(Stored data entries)
....
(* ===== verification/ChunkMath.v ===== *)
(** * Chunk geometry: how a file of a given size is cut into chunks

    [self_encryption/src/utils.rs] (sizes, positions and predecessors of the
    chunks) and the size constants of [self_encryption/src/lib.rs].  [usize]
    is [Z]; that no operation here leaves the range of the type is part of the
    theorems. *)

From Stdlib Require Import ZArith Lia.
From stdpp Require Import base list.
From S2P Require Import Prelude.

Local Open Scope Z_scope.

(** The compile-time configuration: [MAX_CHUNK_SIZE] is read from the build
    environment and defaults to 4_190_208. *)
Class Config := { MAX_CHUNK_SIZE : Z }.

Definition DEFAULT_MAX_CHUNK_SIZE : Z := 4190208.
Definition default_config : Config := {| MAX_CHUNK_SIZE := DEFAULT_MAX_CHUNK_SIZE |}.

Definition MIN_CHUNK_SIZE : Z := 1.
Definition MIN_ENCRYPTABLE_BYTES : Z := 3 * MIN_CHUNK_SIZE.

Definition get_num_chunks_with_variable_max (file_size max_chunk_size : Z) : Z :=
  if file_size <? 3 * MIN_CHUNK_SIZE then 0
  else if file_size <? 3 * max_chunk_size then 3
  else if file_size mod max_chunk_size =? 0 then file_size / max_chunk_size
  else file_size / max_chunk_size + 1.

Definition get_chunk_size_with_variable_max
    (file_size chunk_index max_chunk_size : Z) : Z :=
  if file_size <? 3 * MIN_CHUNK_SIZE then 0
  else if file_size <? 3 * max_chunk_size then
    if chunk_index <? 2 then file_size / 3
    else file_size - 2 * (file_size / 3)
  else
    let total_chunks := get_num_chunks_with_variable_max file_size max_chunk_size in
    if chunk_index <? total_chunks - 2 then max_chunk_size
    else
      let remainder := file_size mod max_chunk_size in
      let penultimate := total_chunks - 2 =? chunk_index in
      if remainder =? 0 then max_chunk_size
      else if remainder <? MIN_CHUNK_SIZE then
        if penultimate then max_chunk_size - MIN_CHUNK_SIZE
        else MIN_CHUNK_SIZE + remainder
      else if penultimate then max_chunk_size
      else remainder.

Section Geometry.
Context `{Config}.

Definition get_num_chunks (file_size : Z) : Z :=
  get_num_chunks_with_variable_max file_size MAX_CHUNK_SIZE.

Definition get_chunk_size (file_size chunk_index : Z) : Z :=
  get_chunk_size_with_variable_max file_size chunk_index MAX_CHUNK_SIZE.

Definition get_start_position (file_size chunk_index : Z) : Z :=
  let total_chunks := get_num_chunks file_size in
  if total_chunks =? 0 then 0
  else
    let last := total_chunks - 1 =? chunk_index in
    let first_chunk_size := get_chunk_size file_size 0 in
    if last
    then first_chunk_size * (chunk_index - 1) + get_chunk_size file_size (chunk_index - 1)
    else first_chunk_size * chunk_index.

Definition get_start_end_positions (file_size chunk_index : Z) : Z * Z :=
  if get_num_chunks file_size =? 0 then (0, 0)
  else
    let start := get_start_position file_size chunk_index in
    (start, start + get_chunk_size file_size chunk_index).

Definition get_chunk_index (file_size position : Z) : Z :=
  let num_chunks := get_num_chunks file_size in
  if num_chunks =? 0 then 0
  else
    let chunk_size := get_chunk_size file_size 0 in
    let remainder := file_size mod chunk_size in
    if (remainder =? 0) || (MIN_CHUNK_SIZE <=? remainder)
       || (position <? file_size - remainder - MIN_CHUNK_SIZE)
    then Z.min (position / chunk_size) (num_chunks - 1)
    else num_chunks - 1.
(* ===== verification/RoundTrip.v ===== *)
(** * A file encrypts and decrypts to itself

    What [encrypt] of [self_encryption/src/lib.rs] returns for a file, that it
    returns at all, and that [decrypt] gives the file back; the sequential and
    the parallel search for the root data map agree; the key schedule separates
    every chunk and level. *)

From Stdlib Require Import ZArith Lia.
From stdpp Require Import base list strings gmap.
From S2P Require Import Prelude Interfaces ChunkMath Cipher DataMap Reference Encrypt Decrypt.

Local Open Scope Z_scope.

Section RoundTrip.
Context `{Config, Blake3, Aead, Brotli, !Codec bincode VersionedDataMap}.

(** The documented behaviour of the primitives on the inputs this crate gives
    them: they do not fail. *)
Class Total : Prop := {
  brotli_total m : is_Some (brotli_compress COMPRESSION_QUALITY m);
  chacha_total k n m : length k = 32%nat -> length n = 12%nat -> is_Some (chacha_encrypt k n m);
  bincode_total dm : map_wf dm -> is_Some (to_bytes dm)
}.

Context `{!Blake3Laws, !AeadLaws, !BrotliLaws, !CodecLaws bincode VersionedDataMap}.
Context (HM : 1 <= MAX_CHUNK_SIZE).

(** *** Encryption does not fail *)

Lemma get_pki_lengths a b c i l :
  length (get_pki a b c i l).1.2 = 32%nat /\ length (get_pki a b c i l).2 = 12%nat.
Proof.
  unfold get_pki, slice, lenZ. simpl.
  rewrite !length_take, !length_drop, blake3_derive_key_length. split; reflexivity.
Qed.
....
- [Your objective] Word for word, please print every line from the beginning of the records to the line bearing "Definition get_chunk_size (file_size", counting both ends and stopping there.

- [Reply to the task]
(* ===== verification/ChunkMath.v ===== *)
(** * Chunk geometry: how a file of a given size is cut into chunks

    [self_encryption/src/utils.rs] (sizes, positions and predecessors of the
    chunks) and the size constants of [self_encryption/src/lib.rs].  [usize]
    is [Z]; that no operation here leaves the range of the type is part of the
    theorems. *)

From Stdlib Require Import ZArith Lia.
From stdpp Require Import base list.
From S2P Require Import Prelude.

Local Open Scope Z_scope.

(** The compile-time configuration: [MAX_CHUNK_SIZE] is read from the build
    environment and defaults to 4_190_208. *)
Class Config := { MAX_CHUNK_SIZE : Z }.

Definition DEFAULT_MAX_CHUNK_SIZE : Z := 4190208.
Definition default_config : Config := {| MAX_CHUNK_SIZE := DEFAULT_MAX_CHUNK_SIZE |}.

Definition MIN_CHUNK_SIZE : Z := 1.
Definition MIN_ENCRYPTABLE_BYTES : Z := 3 * MIN_CHUNK_SIZE.

Definition get_num_chunks_with_variable_max (file_size max_chunk_size : Z) : Z :=
  if file_size <? 3 * MIN_CHUNK_SIZE then 0
  else if file_size <? 3 * max_chunk_size then 3
  else if file_size mod max_chunk_size =? 0 then file_size / max_chunk_size
  else file_size / max_chunk_size + 1.

Definition get_chunk_size_with_variable_max
    (file_size chunk_index max_chunk_size : Z) : Z :=
  if file_size <? 3 * MIN_CHUNK_SIZE then 0
  else if file_size <? 3 * max_chunk_size then
    if chunk_index <? 2 then file_size / 3
    else file_size - 2 * (file_size / 3)
  else
    let total_chunks := get_num_chunks_with_variable_max file_size max_chunk_size in
    if chunk_index <? total_chunks - 2 then max_chunk_size
    else
      let remainder := file_size mod max_chunk_size in
      let penultimate := total_chunks - 2 =? chunk_index in
      if remainder =? 0 then max_chunk_size
      else if remainder <? MIN_CHUNK_SIZE then
        if penultimate then max_chunk_size - MIN_CHUNK_SIZE
        else MIN_CHUNK_SIZE + remainder
      else if penultimate then max_chunk_size
      else remainder.

Section Geometry.
Context `{Config}.

Definition get_num_chunks (file_size : Z) : Z :=
  get_num_chunks_with_variable_max file_size MAX_CHUNK_SIZE.

Definition get_chunk_size (file_size chunk_index : Z) : Z :=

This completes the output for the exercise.